The number one reason I’m using a hammock is comfort. After many years of sleeping on the ground I was convinced I just couldn’t sleep well while camping. I was always the last one to go to sleep and the first one awake.

That all changed the first time I took out a hammock while backpacking. I slept like a log. I could take a nap at camp! This was a revelation! I discovered that I can sleep well while camping, just not on the ground. Every time I have slept on the ground since getting into hammock camping, I’ve sorely (pun intended) missed my hammock.

So, if you are having trouble getting good sleep while sleeping on the ground, give a hammock a try and see if that doesn’t help.

 

#2 – Cost/Convenience

I put these together because they are kind of the same for me right now. Having some experience hammock camping, I already had some of the gear, knowledge, and skills required to hammock. Because of this, it’s just easier and cheaper to stick with the hammock.

Now, can you get a tent that is cheaper than a hammock system? Of course. In fact, some really nice tents may be cheaper than my hammock set-up. But considering that I already have some of the required gear for a hammock and would have to purchase a whole new tent for this hike, the hammock is cheaper for me.

Don’t be like me.

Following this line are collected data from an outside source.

(** * Dashboard rendering of [domain/transformers/chat_responses.py]

    A shallow embedding of the Markdown dashboard renderers and of the
    helpers they are built from, followed by the properties established
    for them.

    Conventions of the embedding.
    - A Python [str] is a [string] (UTF-8 bytes); a value that may be
      [None] is an [option]; [x.get(k)] on a record is the option-valued
      field, [None] standing both for an absent key and for a null value.
    - The top-level keys of the dashboard snapshot are optional fields of
      [Dashboard]: subscripting an absent one raises [KeyError].
    - A raised exception is the [Raise] result; nothing is returned with it.
    - [datetime.now(pytz.utc)] reads the clock: the clock is a sequence of
      readings and the state threaded through a call is the number of
      readings taken so far. *)

From Stdlib Require Import ZArith Lia.
From stdpp Require Import base option list strings pretty gmap.

Local Open Scope string_scope.
Local Open Scope list_scope.

(** ** Strings *)

Definition nl : string := String (Ascii.ascii_of_nat 10) EmptyString.

(** [sep.join(items)] on items that are all [str]. *)
Definition join (sep : string) (items : list string) : string :=
  String.concat sep items.

(** [f"{x}"] for a value that may be [None]. *)
Definition py_str (x : option string) : string :=
  match x with
  | Some s => s
  | None => "None"
  end.

(** Truthiness of a [str] or [None]: [None] and the empty string are falsy. *)
Definition truthy (x : option string) : bool :=
  match x with
  | Some s => negb (String.eqb s "")
  | None => false
  end.

(** [a == b] on values that are a [str] or [None]. *)
Definition py_eq (a b : option string) : bool :=
  match a, b with
  | Some x, Some y => String.eqb x y
  | None, None => true
  | _, _ => false
  end.
Lemma mismatch_blocks_submission_witness :
  (SignUp.confirmPassword (SignUp.formData mistyped) <>
     SignUp.password (SignUp.formData mistyped) /\
   SignUp.confirmPassword (SignUp.formData mistyped) <> "") /\
  Web.requests (snd (SignUp.handleSignUp Host.browser api unreachable mistyped)) = [] /\
  SignUp.getErrorMessage
    (fst (fst (SignUp.handleSignUp_start Host.browser api mistyped)))
    SignUp.Key.confirmPassword = Some "Passwords do not match" /\
  Obj.get SignUp.Key.eqb SignUp.Key.confirmPassword
    (SignUp.formErrors
       (SignUp.handleChange SignUp.Key.password "secret2"
          (fst (fst (SignUp.handleSignUp_start Host.browser api mistyped))))) =
  None.
Proof.
  split; [split; discriminate|].
  assert (Hneq : SignUp.confirmPassword (SignUp.formData mistyped) <>
                 SignUp.password (SignUp.formData mistyped)) by discriminate.
  destruct (mismatch_blocks_submission Host.browser api mistyped Hneq)
    as [_ [H2 [_ [_ [_ H6]]]]].
  split; [exact (H2 unreachable)|].
  assert (Hne : SignUp.confirmPassword (SignUp.formData mistyped) <> "")
    by discriminate.
  destruct (H6 Hne) as [H7 H8].
  split; [exact H7|exact (H8 "secret2")].
Defined.

(** C8 as stated fails when the confirmation is empty: the submission is
    blocked with an entry for confirmPassword that holds the mismatch
    message behind the one that asks for the confirmation, and a change
    of the password field leaves the entry as it is. *)
Lemma password_edit_keeps_unconfirmed_entry :
  SignUp.confirmPassword (SignUp.formData unconfirmed) <>
    SignUp.password (SignUp.formData unconfirmed) /\
  Obj.get SignUp.Key.eqb SignUp.Key.confirmPassword
    (SignUp.formErrors
       (SignUp.handleChange SignUp.Key.password "secret2"
          (fst (fst (SignUp.handleSignUp_start Host.browser api unconfirmed))))) =
  Some ["Please confirm your password."; "Passwords do not match"].
Proof. split; [discriminate|reflexivity]. Qed.

(** ** The error map along a run of the signup page *)

Lemma violations_write (h : Host.t) (d : SignUp.SignUpFormData)
    (k field : SignUp.Key.t) (value : string) :
  k <> field -> k <> SignUp.Key.confirmPassword ->
  violations h (SignUp.write field value d) k = violations h d k.
Proof. destruct k, field; intros H1 H2; try congruence; reflexivity. Qed.

Lemma handleSignUp_catch_state (m : string) (st : SignUp.state) :
  SignUp.formData (fst (SignUp.handleSignUp_catch m st)) = SignUp.formData st /\
  (SignUp.formErrors (fst (SignUp.handleSignUp_catch m st)) = SignUp.formErrors st \/
   SignUp.formErrors (fst (SignUp.handleSignUp_catch m st)) =
   Obj.set SignUp.Key.eqb SignUp.Key.email SignUp.already_registered
     (SignUp.formErrors st)).
Proof.
  unfold SignUp.handleSignUp_catch.
  destruct (JS.includes _ _ || JS.includes _ _); simpl; auto.
Qed.

Lemma handleSignUp_resume_state (h : Host.t) (o : Web.outcome)
    (st : SignUp.state) :
  SignUp.formData (fst (SignUp.handleSignUp_resume h o st)) = SignUp.formData st /\
  (SignUp.formErrors (fst (SignUp.handleSignUp_resume h o st)) = SignUp.formErrors st \/
   SignUp.formErrors (fst (SignUp.handleSignUp_resume h o st)) =
   Obj.set SignUp.Key.eqb SignUp.Key.email SignUp.already_registered
     (SignUp.formErrors st)).
Proof.
  unfold SignUp.handleSignUp_resume. destruct o as [m|res].
  - apply handleSignUp_catch_state.
  - destruct (negb (Web.ok res)); [|simpl; auto].
    destruct (JS.get _ _); [destruct (JS.ToString _)|];
      apply handleSignUp_catch_state.
Qed.

Lemma handleChange_entries_ok (h : Host.t) (field : SignUp.Key.t)
    (value : string) (st : SignUp.state) :
  entries_ok h st -> entries_ok h (SignUp.handleChange field value st).
Proof.
  intros Hinv k msgs H. rewrite handleChange_formData.
  apply handleChange_keeps in H as (Hk & H & Hm).
  specialize (Hinv k msgs H).
  destruct k; unfold entry_ok in *;
    try (rewrite violations_write by (auto; discriminate); exact Hinv).
  destruct Hinv as [He|[Hh Hp]].
  - left. destruct field; try exact He. now elim Hk.
  - destruct field; try (right; split; [exact Hh|exact Hp]).
    + now elim (Hm eq_refl eq_refl).
    + now elim Hk.
Qed.

Lemma handleSignUp_start_entries_ok (h : Host.t) (base : option string)
    (st : SignUp.state) :
  entries_ok h (fst (fst (SignUp.handleSignUp_start h base st))).
Proof.
  intros k msgs.
  rewrite handleSignUp_start_formErrors, handleSignUp_start_formData,
    get_fieldErrors.
  intros H.
  assert (Hv : violations h (SignUp.formData st) k = msgs /\ msgs <> []).
  { destruct (violations h (SignUp.formData st) k); [discriminate|].
    injection H as <-. split; [reflexivity|discriminate]. }
  destruct Hv as [Hv Hne].
  destruct k; unfold entry_ok; try (rewrite Hv; exact Hne).
  - right. rewrite Hv; exact Hne.
  - unfold violations in Hv. rewrite length_below_one in Hv.
    destruct (SignUp.confirmPassword (SignUp.formData st) =? "") eqn:E.
    + left. now apply String.eqb_eq.
    + right.
      destruct (SignUp.password (SignUp.formData st) =?
                SignUp.confirmPassword (SignUp.formData st)) eqn:E'.
      * simpl in Hv. now elim Hne.
      * simpl in Hv. subst msgs. split; [reflexivity|].
        now apply String.eqb_neq.
Qed.

Lemma handleSignUp_resume_entries_ok (h : Host.t) (o : Web.outcome)
    (st : SignUp.state) :
  entries_ok h st -> entries_ok h (fst (SignUp.handleSignUp_resume h o st)).
Proof.
  intros Hinv k msgs.
  destruct (handleSignUp_resume_state h o st) as [-> [->| ->]].
  - apply Hinv.
  - destruct k;
      try (rewrite (get_set_other _ Key_eqb_spec) by discriminate; apply Hinv).
    rewrite (get_set_same _ Key_eqb_spec). intros H; injection H as <-.
    now left.
Qed.
(** C9, as the code has it: the error [GRPCError] tests against the context
    sentinels and classifies is the one-level unwrap of the error passed in:
    the immediate cause when [Unwrap] yields one and the error itself
    otherwise.  When that unwrap carries a status, the status returned is the
    one it carries: with its details attached in production mode, and its
    code with the text of the error passed in in development mode.  When the
    unwrap carries a status or is a context sentinel, nothing else of the
    error is consulted: two errors with the same text whose one-level unwraps
    agree at their own level get the same result, whatever those unwraps
    wrap and whatever methods the outer errors have. *)
Theorem GRPCError_uses_one_level_unwrap err :
  (forall cause, errors.Unwrap err = Some cause -> unwrapErr err = cause) /\
  (errors.Unwrap err = None -> unwrapErr err = err) /\
  (forall w p st,
      status.FromError (Some (unwrapErr err)) = (st, true) ->
      (development w = false ->
       GRPCError w err p = Some (status.Err (attachDetails st (unwrapErr err)), p)) /\
      (development w = true ->
       forall l, logger.log p = Some l ->
         GRPCError w err p
         = Some (status.Error (Status_Code st) (err_Error err),
                 logged p l [("error", logger.vError err)]
                        logger.warnLvl "getting error..."))) /\
  (forall w err' p,
      err_Error err' = err_Error err ->
      same_level (unwrapErr err') (unwrapErr err) ->
      snd (status.FromError (Some (unwrapErr err))) = true \/
      unwrapErr err = context.Canceled \/ unwrapErr err = context.DeadlineExceeded ->
      option_map fst (GRPCError w err' p) = option_map fst (GRPCError w err p)).
Proof.
  split; [|split; [|split]].
  - intros cause H. unfold unwrapErr. now rewrite H.
  - intros H. unfold unwrapErr. now rewrite H.
  - intros w p st Hst.
    rewrite (GRPCError_classified w err st p Hst). split.
    + intros ->. reflexivity.
    + intros -> l Hl.
      unfold logger.WithFields, logger.get_log, bind. rewrite Hl. reflexivity.
  - intros w err' p Ht Hs [Hc|Hc].
    + destruct (status.FromError (Some (unwrapErr err))) as [st ok] eqn:E.
      cbn in Hc. subst ok.
      pose proof (same_level_FromError _ _ Hs) as E'. rewrite E in E'.
      rewrite (GRPCError_classified w err st p E), (GRPCError_classified w err' st p E').
      rewrite Ht, (same_level_attachDetails _ _ st Hs).
      destruct (development w); [|reflexivity].
      unfold logger.WithFields, logger.get_log, bind.
      destruct (logger.log p); reflexivity.
    + pose proof (same_level_sentinel _ _ Hs Hc) as Hu.
      unfold GRPCError. rewrite Hu.
      destruct Hc as [-> | ->]; reflexivity.
Qed.
(** strings.TrimSpace: the slice of [s] left after removing the leading and
    the trailing runes for which unicode.IsSpace holds. *)
Definition TrimSpace (s : string) : string :=
  concat_chunks
    (rev (drop_while chunk_is_space (rev (drop_while chunk_is_space (decode s))))).

(** strings.Join *)
Definition Join (elems : list string) (sep : string) : string :=
  String.concat sep elems.

(** The verb %d of fmt applied to an int. *)
Definition fmt_d (n : Z) : string := NilZero.string_of_int (Z.to_int n).

End GoString.
Import GoString.

(** ** util.StringRingBuffer *)

(** Modelled from the spec: pkg/util's StringRingBuffer is not among the
    sources. The specification gives it a fixed capacity; [Push] appends a
    line and evicts the oldest one when the buffer is full; [Peek k] returns
    the last [min k size] lines in arrival order and leaves the buffer as it
    is. The lines are kept oldest first. *)
Record StringRingBuffer := mkRing {
  rb_capacity : nat;
  rb_lines : list string
}.

Definition CreateStringRingBuffer (capacity : nat) : StringRingBuffer :=
  {| rb_capacity := capacity; rb_lines := [] |}.

Definition Push (line : string) (b : StringRingBuffer) : StringRingBuffer :=
  let l := rb_lines b ++ [line] in
  {| rb_capacity := rb_capacity b;
     rb_lines := drop (length l - rb_capacity b)%nat l |}.

Definition Peek (k : Z) (b : StringRingBuffer) : list string :=
  drop (length (rb_lines b) - Z.to_nat k)%nat (rb_lines b).

(** ** The data of the dashboard *)

Record interactiveInterfaceJob := mkJob {
  lastLogLines : StringRingBuffer;
  linesDisplayed : Z;
  status : string;
  pushing : bool;
  image : string;
  service : string
}.

(** tcell.Color and tcell.Style, as far as the dashboard uses them. *)
Inductive Color := NewRGBColor (r g b : Z).

Record Style := mkStyle { style_fg : option Color }.

Definition StyleDefault : Style := {| style_fg := None |}.

Definition Foreground (c : Color) (s : Style) : Style := {| style_fg := Some c |}.

(** The terminal backend (tcell.Screen) is an external collaborator. What the
    dashboard does to it is the sequence of calls it completes; [scr_fault]
    is the backend's way to fail: [Some (n, r)] makes the call after the next
    [n] ones panic with the value [r]. *)
Inductive call :=
| CallSize
| CallSetContent (x y : Z) (mainc : rune) (combc : list rune) (style : Style)
| CallShow
| CallSync
| CallFini.

Record Screen := mkScreen {
  scr_width : Z;
  scr_height : Z;
  scr_calls : list call;
  scr_fault : option (nat * string)
}.

Record interactiveInterface := mkIface {
  jobs : gmap string interactiveInterfaceJob;
  mutex : bool;
  screen : Screen;
  screenStyle : Style;
  cancelled : bool;
  running : bool;
  cancelListeners : list nat;
  (* not a field of the Go struct: what fmt.Printf has written to the
     standard output of the process, one element per call *)
  stdout : list string
}.

Definition set_jobs (f : gmap string interactiveInterfaceJob -> gmap string interactiveInterfaceJob)
    (s : interactiveInterface) : interactiveInterface :=
  mkIface (f (jobs s)) (mutex s) (screen s) (screenStyle s) (cancelled s)
          (running s) (cancelListeners s) (stdout s).

Definition set_mutex (b : bool) (s : interactiveInterface) : interactiveInterface :=
  mkIface (jobs s) b (screen s) (screenStyle s) (cancelled s)
          (running s) (cancelListeners s) (stdout s).

Definition set_screen (f : Screen -> Screen) (s : interactiveInterface) : interactiveInterface :=
  mkIface (jobs s) (mutex s) (f (screen s)) (screenStyle s) (cancelled s)
          (running s) (cancelListeners s) (stdout s).

Definition set_cancelled (b : bool) (s : interactiveInterface) : interactiveInterface :=
  mkIface (jobs s) (mutex s) (screen s) (screenStyle s) b
          (running s) (cancelListeners s) (stdout s).

Definition set_running (b : bool) (s : interactiveInterface) : interactiveInterface :=
  mkIface (jobs s) (mutex s) (screen s) (screenStyle s) (cancelled s)
          b (cancelListeners s) (stdout s).

Definition set_cancelListeners (f : list nat -> list nat) (s : interactiveInterface)
    : interactiveInterface :=
  mkIface (jobs s) (mutex s) (screen s) (screenStyle s) (cancelled s)
          (running s) (f (cancelListeners s)) (stdout s).

Definition set_stdout (f : list string -> list string) (s : interactiveInterface)
    : interactiveInterface :=
  mkIface (jobs s) (mutex s) (screen s) (screenStyle s) (cancelled s)
          (running s) (cancelListeners s) (f (stdout s)).

Definition set_status (v : string) (j : interactiveInterfaceJob) : interactiveInterfaceJob :=
  mkJob (lastLogLines j) (linesDisplayed j) v (pushing j) (image j) (service j).

Definition set_pushing (v : bool) (j : interactiveInterfaceJob) : interactiveInterfaceJob :=
  mkJob (lastLogLines j) (linesDisplayed j) (status j) v (image j) (service j).

Definition set_lastLogLines (f : StringRingBuffer -> StringRingBuffer)
    (j : interactiveInterfaceJob) : interactiveInterfaceJob :=
  mkJob (f (lastLogLines j)) (linesDisplayed j) (status j) (pushing j) (image j) (service j).

(** ** Control: panics, defer, recover, the mutex *)

Inductive result (A : Type) :=
| Ok (a : A)
| Panic (r : string)
| Deadlock.

Arguments Ok {A} a.
Arguments Panic {A} r.
Arguments Deadlock {A}.

(** A computation runs on the dashboard and leaves it in some state whatever
    its outcome: a panic unwinds the stack, it does not undo assignments. *)
Definition M (A : Type) : Type := interactiveInterface -> result A * interactiveInterface.

Definition ret {A} (a : A) : M A := fun s => (Ok a, s).

Definition bind {A B} (m : M A) (k : A -> M B) : M B :=
  fun s =>
    match m s with
    | (Ok a, s') => k a s'
    | (Panic r, s') => (Panic r, s')
    | (Deadlock, s') => (Deadlock, s')
    end.

Declare Scope go_scope.
Delimit Scope go_scope with go.
Notation "x <- m ;; k" := (bind m (fun x => k))
  (at level 100, m at next level, right associativity) : go_scope.
Notation "m ;; k" := (bind m (fun _ => k))
  (at level 100, right associativity) : go_scope.
Open Scope go_scope.

Definition get : M interactiveInterface := fun s => (Ok s, s).

Definition modify (f : interactiveInterface -> interactiveInterface) : M unit :=
  fun s => (Ok tt, f s).

Definition panic {A} (r : string) : M A := fun s => (Panic r, s).

(** [defer d body]: the statement [defer d()] followed by [body]. The deferred
    call runs when the body returns and when it panics; a panic of the
    deferred call replaces the one in flight. *)
Definition defer {A} (d : M unit) (body : M A) : M A :=
  fun s =>
    match body s with
    | (Ok a, s1) =>
      match d s1 with
      | (Ok _, s2) => (Ok a, s2)
      | (Panic r, s2) => (Panic r, s2)
      | (Deadlock, s2) => (Deadlock, s2)
      end
    | (Panic r, s1) =>
      match d s1 with
      | (Ok _, s2) => (Panic r, s2)
      | (Panic r', s2) => (Panic r', s2)
      | (Deadlock, s2) => (Deadlock, s2)
      end
    | (Deadlock, s1) => (Deadlock, s1)
    end.

(** [defer func() { r := recover(); if r != nil { h(r) } }()] followed by
    [body]: without a panic the deferred function does nothing; with one, the
    panic is stopped and [h] runs; if [h] returns, so does the function. *)
Definition defer_recover (h : string -> M unit) (body : M unit) : M unit :=
  fun s =>
    match body s with
    | (Ok a, s1) => (Ok a, s1)
    | (Panic r, s1) => h r s1
    | (Deadlock, s1) => (Deadlock, s1)
    end.

Fixpoint foreach {A} (l : list A) (f : A -> M unit) : M unit :=
  match l with
  | [] => ret tt
  | x :: l' => f x ;; foreach l' f
  end.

Test your gear before you go out for a four day hike!

 

#3 – Ideal For Environment

Finally, my last reason has more to do with the Appalachian Trail itself than a hammock. Because the AT is so forested, a hammock set-up is almost an ideal shelter for it. With so many trees, finding spots to set up my hammock will be effortless. While some tenters may struggle to find flat or clear ground to set up, I should have few problems finding a space.

It also makes me feel good that hammocks may be a little better for Leave No Trace. Not to say that tents are bad for the environment or go against LNT, but hammocks create less of a footprint and less of an impact on the lands around the trail. As long as they are set up well with the right gear, a hammock set-up will leave little to no impact on the land. And that makes me feel good!

Under quilt. Get one!

 

Drawbacks

Now, I won’t lie to you and tell you that a hammock set-up is perfect. It’s not. There are drawbacks. For one, hammock camping can be complicated. While it’s possible to keep it relatively simple, you will still have a bit of a learning curve to really dialing in your set-up. With tents, it’s pretty easy to just throw it down, set in the poles, and stake it down.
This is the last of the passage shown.